## [Source records]
------------------------------------------------------------
(** With shapes that let an epoch run, the fit runs every epoch. *)
Lemma fit_gradient_descent_ok (it : nat) (w : world) :
  gd_shapes_ok X y lr = true ->
  fit linalg_inv Xa y "gradient_descent" lr it w
  = (Ok tt, after_epochs X y lr 0 it (gd_init_params w (ncols X))
              (gd_init_world w (ncols X))).
Proof.
  intros Hok. rewrite fit_gradient_descent_unfold.
  apply for_range_ok; auto using self_gd_init_world, length_gd_init_params.
Qed.

(** With other shapes the first epoch raises, after the previous parameters
    were replaced by the random initial ones. *)
Lemma fit_gradient_descent_raise (it : nat) (w : world) :
  gd_shapes_ok X y lr = false ->
  exists e,
    fit linalg_inv Xa y "gradient_descent" lr (S it) w
    = (Raise e, gd_init_world w (ncols X)).
Proof.
  intros Hbad. rewrite fit_gradient_descent_unfold.
  apply for_range_raise with (p := gd_init_params w (ncols X));
    auto using self_gd_init_world, length_gd_init_params.
Qed.

End FitGradientDescent.

(** ** The step of the specification *)

Section StepAgreement.

Context {blas : Blas}.

Variables (X : matrix) (y : vec) (lr : rate).
Hypothesis Hy : length y = nrows X.

Lemma gd_error_b_eq (p : params) : gd_error_b X y p = gd_error X y p.
Proof.
  unfold gd_error_b, gd_error. apply bsub_same_length.
  now rewrite length_linear_predictor.
Qed.

Lemma gd_step_b_eq (p : params) : gd_step_b X y lr p = gd_step X y lr p.
Proof.
  unfold gd_step_b, gd_step, gd_gradient. now rewrite gd_error_b_eq, Hy.
Qed.

Lemma iter_gd_step_b_eq (n : nat) (p : params) :
  Nat.iter n (gd_step_b X y lr) p = Nat.iter n (gd_step X y lr) p.
Proof.
  induction n as [|n IH]; [reflexivity |].
  cbn [Nat.iter nat_rect]. fold (Nat.iter n (gd_step_b X y lr) p).
  fold (Nat.iter n (gd_step X y lr) p). now rewrite IH, gd_step_b_eq.
Qed.

Lemma gd_log_b_eq (count : nat) :
  forall (epoch : nat) (p : params),
    gd_log_b X y lr epoch count p = gd_log X y lr epoch count p.
Proof.
  induction count as [|count IH]; intros epoch p; [reflexivity |].
  cbn [gd_log_b gd_log]. now rewrite IH, gd_error_b_eq, gd_step_b_eq, Hy.
Qed.

End StepAgreement.




(** ** A failing fit *)

(** C3, path by path. A call of [fit] that raises with a method other than
    "gradient_descent" (the least-squares path, or a method that is not
    available) leaves the world, and so the stored intercept and
    coefficients, as it was. A call that raises with "gradient_descent"
    leaves in the object the random initial coefficients and intercept that
    [fit_gradient_descent] stores before its loop. *)
Theorem fit_failure_state {blas : Blas} (linalg_inv : matrix -> res matrix)
    (X : ndarray) (y : vec) (method : string) (lr : rate) (it : nat)
    (w : world) :
  is_raise (fst (fit linalg_inv X y method lr it w)) ->
  (method <> "gradient_descent"%string ->
   snd (fit linalg_inv X y method lr it w) = w)
  /\ (method = "gradient_descent"%string ->
      snd (fit linalg_inv X y method lr it w)
      = gd_init_world w (ncols (as_matrix X))).
Proof.
  intros Hraise. split.
  - intros Hgd. revert Hraise. unfold fit.
    destruct (String.eqb method "least_squares") eqn:Els.
    + cbn [orb negb]. apply fit_multiple_raise_frame.
    + apply String.eqb_neq in Hgd. rewrite Hgd. reflexivity.
  - intros ->. revert Hraise.
    destruct (gd_shapes_ok (as_matrix X) y lr) eqn:Hok.
    + rewrite (fit_gradient_descent_ok linalg_inv X y lr it w Hok).
      intros [].
    + destruct it as [|it].
      * rewrite fit_gradient_descent_unfold, for_range_zero. intros [].
      * destruct (fit_gradient_descent_raise linalg_inv X y lr it w Hok) as [e He].
        now rewrite He.
Qed.

Lemma fit_failure_state_witness :
  let X := Arr2 (Mat 1 [[1%float]; [1%float]]) in
  let y := [2%float; 4%float] in
  let w :=
    World (Regressor (Some [2%float]) (Some 0%float)) (fun _ => 0.5%float) 0 [] in
  fst (fit (blas := in_order) inv_small X y "least_squares" c_0_01 1000 w)
  = Raise (LinAlgError "Singular matrix")
  /\ snd (fit (blas := in_order) inv_small X y "least_squares" c_0_01 1000 w) = w
  /\ fst (fit (blas := in_order) inv_small X (0%float :: y) "gradient_descent" c_0_01 1000 w)
     = Raise (ValueError "operands could not be broadcast together")
  /\ snd (fit (blas := in_order) inv_small X (0%float :: y) "gradient_descent" c_0_01 1000 w)
     = gd_init_world w 1.
Proof.
  intros X y w. split; [reflexivity |]. split; [| split; [reflexivity |]].
  - apply (fit_failure_state (blas := in_order) inv_small X y "least_squares" c_0_01 1000 w);
      [exact I | discriminate].
  - apply (fit_failure_state (blas := in_order) inv_small X (0%float :: y) "gradient_descent" c_0_01
             1000 w); [exact I | reflexivity].
Defined.

(** C3 fails on the gradient-descent path: with three targets for two rows
    the subtraction in the first epoch raises, after the parameters of the
    earlier fit were replaced by the random initial ones. *)
Lemma fit_gradient_descent_failure_overwrites :
  let X := Arr2 (Mat 1 [[1%float]; [2%float]]) in
  let y := [2%float; 4%float; 6%float] in
  let w := World (Regressor (Some [2%float]) (Some 0%float)) (fun _ => 0.5%float) 0 [] in
  fit (blas := in_order) inv_small X y "gradient_descent" c_0_01 1000 w
  = (Raise (ValueError "operands could not be broadcast together"),
     World (Regressor (Some [(0.5 * c_0_01)%float]) (Some (0.5 * c_0_01)%float))
           (fun _ => 0.5%float) 2 [])
  /\ ~ failure_keeps_parameters (blas := in_order) inv_small X y "gradient_descent" c_0_01 1000 w.
Proof.
  cbv zeta. split; [reflexivity |].
  unfold failure_keeps_parameters. intros H.
  specialize (H I). discriminate H.
Qed.

(** ** np.sum

    The pairwise sum of numpy is a sum of the entries: every entry enters
    once, whatever the grouping. *)

Lemma float_sum_from (v : vec) : forall (l : vec) (acc : float),
  float_sum l acc -> float_sum (l ++ v) (sum_from acc v).
Proof.
  induction v as [|x v IH]; intros l acc H; cbn.
  - now rewrite app_nil_r.
  - replace (l ++ x :: v) with ((l ++ [x]) ++ v) by now rewrite <- app_assoc.
    apply IH. apply float_sum_add; [exact H | constructor].
Qed.

Lemma concat_snoc_each (ls : list vec) (xs : vec) :
  length ls = length xs ->
  Permutation (concat (zip_with (fun l x => l ++ [x]) ls xs)) (concat ls ++ xs).
Proof.
  revert xs. induction ls as [|l ls IH]; intros [|x xs] H; try discriminate; cbn.
  - reflexivity.
  - injection H as H. rewrite (IH xs H). rewrite <- !app_assoc.
    apply Permutation_app_head. cbn.
    rewrite (Permutation_middle (concat ls) xs x). reflexivity.
Qed.

Lemma float_sum_snoc_each (ls : list vec) (r : vec) :
  Forall2 float_sum ls r ->
  forall t, Forall2 float_sum (zip_with (fun l x => l ++ [x]) ls t)
                    (zip_with PrimFloat.add r t).
Proof.
  induction 1 as [|l s ls r Hl _ IH]; intros [|x t]; cbn; constructor.
  - apply float_sum_add; [exact Hl | constructor].
  - apply IH.
Qed.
------------------------------------------------------------
## [Description of the task]
Set the records above down again, exactly as they read.

## [Answer for this exercise]
(** With shapes that let an epoch run, the fit runs every epoch. *)
Lemma fit_gradient_descent_ok (it : nat) (w : world) :
  gd_shapes_ok X y lr = true ->
  fit linalg_inv Xa y "gradient_descent" lr it w
  = (Ok tt, after_epochs X y lr 0 it (gd_init_params w (ncols X))
              (gd_init_world w (ncols X))).
Proof.
  intros Hok. rewrite fit_gradient_descent_unfold.
  apply for_range_ok; auto using self_gd_init_world, length_gd_init_params.
Qed.

(** With other shapes the first epoch raises, after the previous parameters
    were replaced by the random initial ones. *)
Lemma fit_gradient_descent_raise (it : nat) (w : world) :
  gd_shapes_ok X y lr = false ->
  exists e,
    fit linalg_inv Xa y "gradient_descent" lr (S it) w
    = (Raise e, gd_init_world w (ncols X)).
Proof.
  intros Hbad. rewrite fit_gradient_descent_unfold.
  apply for_range_raise with (p := gd_init_params w (ncols X));
    auto using self_gd_init_world, length_gd_init_params.
Qed.

End FitGradientDescent.

(** ** The step of the specification *)

Section StepAgreement.

Context {blas : Blas}.

Variables (X : matrix) (y : vec) (lr : rate).
Hypothesis Hy : length y = nrows X.

Lemma gd_error_b_eq (p : params) : gd_error_b X y p = gd_error X y p.
Proof.
  unfold gd_error_b, gd_error. apply bsub_same_length.
  now rewrite length_linear_predictor.
Qed.

Lemma gd_step_b_eq (p : params) : gd_step_b X y lr p = gd_step X y lr p.
Proof.
  unfold gd_step_b, gd_step, gd_gradient. now rewrite gd_error_b_eq, Hy.
Qed.

Lemma iter_gd_step_b_eq (n : nat) (p : params) :
  Nat.iter n (gd_step_b X y lr) p = Nat.iter n (gd_step X y lr) p.
Proof.
  induction n as [|n IH]; [reflexivity |].
  cbn [Nat.iter nat_rect]. fold (Nat.iter n (gd_step_b X y lr) p).
  fold (Nat.iter n (gd_step X y lr) p). now rewrite IH, gd_step_b_eq.
Qed.

Lemma gd_log_b_eq (count : nat) :
  forall (epoch : nat) (p : params),
    gd_log_b X y lr epoch count p = gd_log X y lr epoch count p.
Proof.
  induction count as [|count IH]; intros epoch p; [reflexivity |].
  cbn [gd_log_b gd_log]. now rewrite IH, gd_error_b_eq, gd_step_b_eq, Hy.
Qed.

End StepAgreement.




(** ** A failing fit *)

(** C3, path by path. A call of [fit] that raises with a method other than
    "gradient_descent" (the least-squares path, or a method that is not
    available) leaves the world, and so the stored intercept and
    coefficients, as it was. A call that raises with "gradient_descent"
    leaves in the object the random initial coefficients and intercept that
    [fit_gradient_descent] stores before its loop. *)
Theorem fit_failure_state {blas : Blas} (linalg_inv : matrix -> res matrix)
    (X : ndarray) (y : vec) (method : string) (lr : rate) (it : nat)
    (w : world) :
  is_raise (fst (fit linalg_inv X y method lr it w)) ->
  (method <> "gradient_descent"%string ->
   snd (fit linalg_inv X y method lr it w) = w)
  /\ (method = "gradient_descent"%string ->
      snd (fit linalg_inv X y method lr it w)
      = gd_init_world w (ncols (as_matrix X))).
Proof.
  intros Hraise. split.
  - intros Hgd. revert Hraise. unfold fit.
    destruct (String.eqb method "least_squares") eqn:Els.
    + cbn [orb negb]. apply fit_multiple_raise_frame.
    + apply String.eqb_neq in Hgd. rewrite Hgd. reflexivity.
  - intros ->. revert Hraise.
    destruct (gd_shapes_ok (as_matrix X) y lr) eqn:Hok.
    + rewrite (fit_gradient_descent_ok linalg_inv X y lr it w Hok).
      intros [].
    + destruct it as [|it].
      * rewrite fit_gradient_descent_unfold, for_range_zero. intros [].
      * destruct (fit_gradient_descent_raise linalg_inv X y lr it w Hok) as [e He].
        now rewrite He.
Qed.

Lemma fit_failure_state_witness :
  let X := Arr2 (Mat 1 [[1%float]; [1%float]]) in
  let y := [2%float; 4%float] in
  let w :=
    World (Regressor (Some [2%float]) (Some 0%float)) (fun _ => 0.5%float) 0 [] in
  fst (fit (blas := in_order) inv_small X y "least_squares" c_0_01 1000 w)
  = Raise (LinAlgError "Singular matrix")
  /\ snd (fit (blas := in_order) inv_small X y "least_squares" c_0_01 1000 w) = w
  /\ fst (fit (blas := in_order) inv_small X (0%float :: y) "gradient_descent" c_0_01 1000 w)
     = Raise (ValueError "operands could not be broadcast together")
  /\ snd (fit (blas := in_order) inv_small X (0%float :: y) "gradient_descent" c_0_01 1000 w)
     = gd_init_world w 1.
Proof.
  intros X y w. split; [reflexivity |]. split; [| split; [reflexivity |]].
  - apply (fit_failure_state (blas := in_order) inv_small X y "least_squares" c_0_01 1000 w);
      [exact I | discriminate].
  - apply (fit_failure_state (blas := in_order) inv_small X (0%float :: y) "gradient_descent" c_0_01
             1000 w); [exact I | reflexivity].
Defined.

(** C3 fails on the gradient-descent path: with three targets for two rows
    the subtraction in the first epoch raises, after the parameters of the
    earlier fit were replaced by the random initial ones. *)
Lemma fit_gradient_descent_failure_overwrites :
  let X := Arr2 (Mat 1 [[1%float]; [2%float]]) in
  let y := [2%float; 4%float; 6%float] in
  let w := World (Regressor (Some [2%float]) (Some 0%float)) (fun _ => 0.5%float) 0 [] in
  fit (blas := in_order) inv_small X y "gradient_descent" c_0_01 1000 w
  = (Raise (ValueError "operands could not be broadcast together"),
     World (Regressor (Some [(0.5 * c_0_01)%float]) (Some (0.5 * c_0_01)%float))
           (fun _ => 0.5%float) 2 [])
  /\ ~ failure_keeps_parameters (blas := in_order) inv_small X y "gradient_descent" c_0_01 1000 w.
Proof.
  cbv zeta. split; [reflexivity |].
  unfold failure_keeps_parameters. intros H.
  specialize (H I). discriminate H.
Qed.

(** ** np.sum

    The pairwise sum of numpy is a sum of the entries: every entry enters
    once, whatever the grouping. *)

Lemma float_sum_from (v : vec) : forall (l : vec) (acc : float),
  float_sum l acc -> float_sum (l ++ v) (sum_from acc v).
Proof.
  induction v as [|x v IH]; intros l acc H; cbn.
  - now rewrite app_nil_r.
  - replace (l ++ x :: v) with ((l ++ [x]) ++ v) by now rewrite <- app_assoc.
    apply IH. apply float_sum_add; [exact H | constructor].
Qed.

Lemma concat_snoc_each (ls : list vec) (xs : vec) :
  length ls = length xs ->
  Permutation (concat (zip_with (fun l x => l ++ [x]) ls xs)) (concat ls ++ xs).
Proof.
  revert xs. induction ls as [|l ls IH]; intros [|x xs] H; try discriminate; cbn.
  - reflexivity.
  - injection H as H. rewrite (IH xs H). rewrite <- !app_assoc.
    apply Permutation_app_head. cbn.
    rewrite (Permutation_middle (concat ls) xs x). reflexivity.
Qed.

Lemma float_sum_snoc_each (ls : list vec) (r : vec) :
  Forall2 float_sum ls r ->
  forall t, Forall2 float_sum (zip_with (fun l x => l ++ [x]) ls t)
                    (zip_with PrimFloat.add r t).
Proof.
  induction 1 as [|l s ls r Hl _ IH]; intros [|x t]; cbn; constructor.
  - apply float_sum_add; [exact Hl | constructor].
  - apply IH.
Qed.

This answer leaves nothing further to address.